The sharp decline has prompted questions as to how Australian public servants managed to dodge illness and achieve higher health outcomes than in previous years during a global pandemic.
When responding to questions asked by Victorian Nationals senator Bridget McKenzie, the Department of Home Affairs said there was a 21 per cent decrease in sick days between March and October.
Victorian Nationals senator Bridget McKenzie (pictured) said the drop in the number of sick days requires further investigation
Where 114,088 sick days were taken during the same period in 2019, just 89,636 were taken this year, The Australian reported.
The government defence department also saw a 21 per cent decline and the Australian Federal Police saw a 19 per cent drop, while employees at Tourism Australia called in sick 45 per cent less than they did last year.
Senator McKenzie told the publication that a ’20 per cent decrease in sick leave across the public service obviously requires further investigation as to why, this year of all years, people were in better health than in previous years’.
She added that she would be asking individual departments about the figures.
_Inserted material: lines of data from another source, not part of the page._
(** X10.  On data and folds that fit together (as many labels as rows,
    every fold index addressing a row), with at least one fold and one
    parameter setting, with some test sample in the folds when [iid] is
    set, and an estimator whose methods return, [fit] returns whatever
    order the parallel map delivers its results in, and returns what the
    in-order run returns: one grid score per setting in generation
    order, the best setting taken from the iterable, and, with [refit],
    the estimator refitted on the whole data with it. *)
Theorem search_fit_returns (cfg : Search.search_config)
    (parameter_iterable : list param) (elapsed : nat -> Q)
    (deliver : list (nat * fit_result) -> list (nat * fit_result))
    (X : list feat) (y : list Z) :
  length X = length y ->
  folds_in_range (length y) (Search.cv cfg) ->
  Search.cv cfg <> [] ->
  parameter_iterable <> [] ->
  (Search.iid cfg = true ->
   exists f, f ∈ Search.cv cfg /\ snd f <> []) ->
  (forall l, deliver l ≡ₚ l) ->
  exists fs best,
    Search.fit cfg parameter_iterable elapsed deliver X y = Ok fs
    /\ Search.fit cfg parameter_iterable elapsed (fun l => l) X y = Ok fs
    /\ map Search.cvs_parameters (Search.grid_scores_ fs) = parameter_iterable
    /\ Search.select_best (Search.grid_scores_ fs) = Ok best
    /\ Search.best_params_ fs = Search.cvs_parameters best
    /\ Search.best_score_ fs = Search.mean_validation_score best
    /\ Search.best_params_ fs ∈ parameter_iterable
    /\ Search.best_estimator_ fs
       = (if Search.refit cfg
          then Some (est_fit (Search.best_params_ fs) X y) else None).
Proof.
  intros HX Hr Hcv Hps Htest Hdel.
  destruct (parallel_fits_total X y (Search.check_scoring (Search.scoring cfg))
              elapsed parameter_iterable (Search.cv cfg) HX Hr)
    as [pairs Hpairs].
  destruct (permuted_results_aggregate parameter_iterable (Search.cv cfg)
              X y _ elapsed (Search.iid cfg) pairs (deliver pairs) Hcv Hpairs
              (Hdel pairs) Htest) as (gs & Hre & Hag & Hpar).
  destruct (permuted_results_aggregate parameter_iterable (Search.cv cfg)
              X y _ elapsed (Search.iid cfg) pairs pairs Hcv Hpairs
              (reflexivity _) Htest) as (gs' & Hre' & Hag' & _).
  assert (gs' = gs) by congruence. subst gs'.
  assert (Hne : gs <> []).
  { intros ->. cbn in Hpar. congruence. }
  destruct (select_best_elem gs Hne) as (best & Hbest & Hi).
  eexists _, best.
  assert (Hfit : forall d, (d pairs = deliver pairs \/ d pairs = pairs) ->
            Search.fit cfg parameter_iterable elapsed d X y
            = Ok (Search.mkFitted gs (Search.cvs_parameters best)
                    (Search.mean_validation_score best)
                    (if Search.refit cfg
                     then Some (est_fit (Search.cvs_parameters best) X y)
                     else None))).
  { intros d Hd. unfold Search.fit.
    rewrite (proj2 (Nat.eqb_eq _ _) (eq_sym HX)). cbn [negb].
    unfold Search.parallel_map. rewrite Hpairs. cbn [mbind py_bind].
    unfold Search.fit_collected.
    destruct Hd as [-> | ->]; [rewrite Hre|rewrite Hre'];
      cbn [mbind py_bind]; rewrite Hag; cbn [mbind py_bind];
      rewrite Hbest; reflexivity. }
  split; [apply Hfit; left; reflexivity|].
  split; [apply Hfit; right; reflexivity|].
  cbn. split; [exact Hpar|]. split; [exact Hbest|].
  split; [reflexivity|]. split; [reflexivity|]. split; [|reflexivity].
  rewrite <- Hpar. apply list_elem_of_In, in_map, list_elem_of_In.
  exact Hi.
Qed.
The decline has promoted questions as to how Australian government workers managed to dodge illness and achieve higher health outcomes during the pandemic (Parliament House pictured)
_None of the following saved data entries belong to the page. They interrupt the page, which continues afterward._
Lemma filter_has_category_twice (l1 l2 : string) (rows : list (Row K)) :
  filter (has_category l2) (filter (has_category l1) rows)
  = if decide (l1 = l2) then filter (has_category l1) rows else [].
Proof.
  case_decide as Heq.
  - subst. induction rows as [|r rows IH]; [done|].
    rewrite filter_cons. case_decide; [|done].
    by rewrite filter_cons_True, IH.
  - apply filter_none, Forall_forall. intros r [Hr _]%list_elem_of_filter Hr'.
    unfold has_category in *. congruence.
Qed.
End filter_rows.

(** X7. The category filter of the table agrees with the per-label
    printing loop: in the table built from the scraped articles, the rows
    that the filter for a label keeps under [Doc_index] [i] carry, in the
    same order, exactly the texts that the loop
    [if named_entity.label_ == label: print(named_entity)] prints for the
    [i]-th article. *)
Theorem filter_agrees_with_print_loop
    (get_text : string → string) (nlp : string → Doc)
    (scraped : list string) (label : string) :
  scraped ≠ [] →
  ∃ rows selected,
    Notebook.df_NER_of_scraped get_text nlp scraped = Ok (Frame rows)
    ∧ filter_Entity_type label (Frame rows) = Ok (Frame selected)
    ∧ ∀ i html, scraped !! i = Some html →
        rows_of_key i selected
        = (λ printed, MkRow i (Scalar (Str label)) (Scalar (Str printed)))
            <$> print_labelled label (nlp (get_text html)).
Proof.
  intros Hne.
  exists (EnumerateLoop.all_entities (nlp <$> (get_text <$> scraped)) ≫= document_rows).
  eexists. split; [|split].
  - unfold Notebook.df_NER_of_scraped, Notebook.processed_doc, Notebook.cleaned_text.
    apply enumerate_table_order. by destruct scraped.
  - apply filter_Entity_type_Frame.
  - intros i html Hi.
    rewrite rows_of_key_filter, enumerate_rows_of_key, !list_lookup_fmap, Hi.
    csimpl. rewrite filter_span_rows, print_labelled_filter.
    unfold labelled_rows. by rewrite <- list_fmap_compose.
Qed.
(** X22.  [get_latest_forecast_date] raises an IndexError exactly when no
    project has the given name, or the first project of that name has
    no model of the given abbreviation, whatever the later projects
    hold.  It raises an AttributeError exactly when the first such model
    of the first such project has no latest forecast. *)
Theorem latest_forecast_errors (projects : list zoltar_project)
    (project_name model_abbr : string) :
  (get_latest_forecast_date str_date projects project_name model_abbr
   = IndexError <->
   (forall p, p ∈ projects -> name p ≠ project_name) \/
   exists pre project post,
     projects = pre ++ project :: post /\
     (forall p, p ∈ pre -> name p ≠ project_name) /\
     name project = project_name /\
     forall m, m ∈ models project -> abbreviation m ≠ model_abbr) /\
  (get_latest_forecast_date str_date projects project_name model_abbr
   = AttributeError <->
   exists pre project post mpre model mpost,
     projects = pre ++ project :: post /\
     (forall p, p ∈ pre -> name p ≠ project_name) /\
     name project = project_name /\
     models project = mpre ++ model :: mpost /\
     (forall m, m ∈ mpre -> abbreviation m ≠ model_abbr) /\
     abbreviation model = model_abbr /\
     latest_forecast model = None).
Proof.
  unfold get_latest_forecast_date.
  destruct (item0 (filter (fun p => name p = project_name) projects))
    as [project | |] eqn:Hp.
  - apply item0_returned in Hp as (pre & post & -> & Hpre & Hname).
    destruct (item0 (filter (fun m => abbreviation m = model_abbr)
                            (models project))) as [model | |] eqn:Hm.
    + apply item0_returned in Hm as (mpre & mpost & Hmodels & Hmpre & Habbr).
      assert (Hfirst : forall pre' project' post',
                pre ++ project :: post = pre' ++ project' :: post' ->
                (forall p, p ∈ pre' -> name p ≠ project_name) ->
                name project' = project_name -> project' = project).
      { intros pre' project' post' Heq Hpre' Hname'.
        assert (Hr : Returned project' = Returned project).
        { rewrite <- (filter_first (fun p => name p = project_name)
                        pre' post' project' Hpre' Hname').
          rewrite <- Heq. by apply filter_first. }
        by injection Hr. }
      assert (Hmfirst : forall mpre' model' mpost',
                models project = mpre' ++ model' :: mpost' ->
                (forall m, m ∈ mpre' -> abbreviation m ≠ model_abbr) ->
                abbreviation model' = model_abbr -> model' = model).
      { intros mpre' model' mpost' Heq Hpre' Habbr'.
        assert (Hr : Returned model' = Returned model).
        { rewrite <- (filter_first (fun m => abbreviation m = model_abbr)
                        mpre' mpost' model' Hpre' Habbr').
          rewrite <- Heq, Hmodels. by apply filter_first. }
        by injection Hr. }
      split.
      * split.
        -- destruct (latest_forecast model) as [f |];
             [destruct (timezero_date f) |]; discriminate.
        -- intros [Hnone | (pre' & project' & post' & Heq & Hpre' & Hname'
                             & Hnone)].
           ++ exfalso. apply (Hnone project); [| done].
              apply elem_of_app. right. left.
           ++ exfalso.
              rewrite (Hfirst pre' project' post' Heq Hpre' Hname') in Hnone.
              apply (Hnone model); [| done].
              rewrite Hmodels. apply elem_of_app. right. left.
      * split.
        -- intros Hattr. exists pre, project, post, mpre, model, mpost.
           repeat split; try done.
           destruct (latest_forecast model) as [f |]; [| done].
           destruct (timezero_date f); discriminate.
        -- intros (pre' & project' & post' & mpre' & model' & mpost' & Heq
                   & Hpre' & Hname' & Hmodels' & Hmpre' & Habbr' & Hnone).
           pose proof (Hfirst pre' project' post' Heq Hpre' Hname') as ->.
           pose proof (Hmfirst mpre' model' mpost' Hmodels' Hmpre' Habbr')
             as ->.
           by rewrite Hnone.
    + pose proof (proj1 (item0_index_error _ _) Hm) as Hnom. clear Hm.
      rename Hnom into Hm. split.
      * split; [| done]. intros _. right. by exists pre, project, post.
      * split; [discriminate |].
        intros (pre' & project' & post' & mpre' & model' & mpost' & Heq
                & Hpre' & Hname' & Hmodels' & Hmpre' & Habbr' & Hnone).
        assert (Hr : Returned project' = Returned project).
        { rewrite <- (filter_first (fun p => name p = project_name)
                        pre' post' project' Hpre' Hname').
          rewrite <- Heq. by apply filter_first. }
        injection Hr as ->. exfalso. apply (Hm model'); [| done].
        rewrite Hmodels'. apply elem_of_app. right. left.
    + exfalso. destruct (filter _ (models project)); discriminate.
  - pose proof (proj1 (item0_index_error _ _) Hp) as Hnop. clear Hp.
    rename Hnop into Hp. split.
    + split; [| done]. intros _. by left.
    + split; [discriminate |].
      intros (pre' & project' & post' & _ & _ & _ & -> & _ & Hname' & _).
      exfalso. apply (Hp project'); [| done]. apply elem_of_app. right. left.
  - exfalso. destruct (filter _ projects); discriminate.
Qed.

End LatestForecastFacts.

(** ** Examples *)

Lemma forecast_feed_runs : is_ok (transform forecast_feed) = true.
Proof. vm_compute. reflexivity. Qed.

Ltac feed_rows H :=
  repeat (apply elem_of_cons in H as [-> | H]); [.. | inversion H].


Lemma forecast_cells_witness :
  exists wide, transform forecast_feed = Ok wide /\
    cells wide !! (("06", ymd 2020 8 10, "COVIDhub-ensemble", ymd 2020 8 3),
                   "weekly_new_cases_0.9") = Some 90 /\
    forall k c, cells wide !! (k, c) ≠ Some 5000.
Proof.
  pose proof forecast_feed_runs as Hok.
  destruct (transform forecast_feed) as [wide | e] eqn:Hrun;
    [| discriminate Hok].
  exists wide. split; [reflexivity |]. split.
  - apply (proj2 (forecast_cells forecast_feed wide Hrun _ _ _)).
    exists (forecast "06" "1 wk inc case" (Some "0.9") 90),
      (mk_parsed_row (forecast "06" "1 wk inc case" (Some "0.9") 90)
         (ymd 2020 8 10) "case" (Some "inc")), WEEKLY_NEW_CASES.
    split; [do 2 right; left |]. by repeat split.
  - intros k c Hcell.
    apply (proj1 (forecast_cells forecast_feed wide Hrun _ _ _)) in Hcell
      as (x & p & f & Hx & Hfx & Hm & _ & _ & _ & Hv).
    unfold forecast_feed in Hx. feed_rows Hx; try discriminate Hv.
    vm_compute in Hfx. injection Hfx as <-.
    destruct Hm as (Hunit & _). by apply Hunit.
Defined.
Former public service commissioner John Lloyd said the public sector has a ‘higher incidence’ of sick leave than the private sector and was not surprised by the findings.
He added that the figured indicate workers had been taking sick leave when they were perfectly healthy.
‘Sick leave has always been a concern of mine, that it was often taken for reasons other than being ill,’ he said.
‘Now, of course, flexibility has increased through working from home, the requirement to take sick leave, or incidence has obviously decreased.’
The Department of Home Affairs saw a 21 per cent decrease in sick days between March and October
He said workplace flexibility should be maintained beyond the pandemic.
Managers at the Australian Criminal Intelligence Commission had 35 per cent less staff calling in sick in 2020 and staff at the Australian Skills Quality Authority had 34 per cent fewer sick days.
The CSIRO recorded a 20 per cent decline in the number of sick days compared with 2019.
In his annual report, Australian Public Service Commissioner Peter Woolcott said the commission implemented flexible working conditions to keep employees safe during the pandemic.
The measures included social-distancing measures and increased working-from-home arrangements, allowing for greater productivity across departments.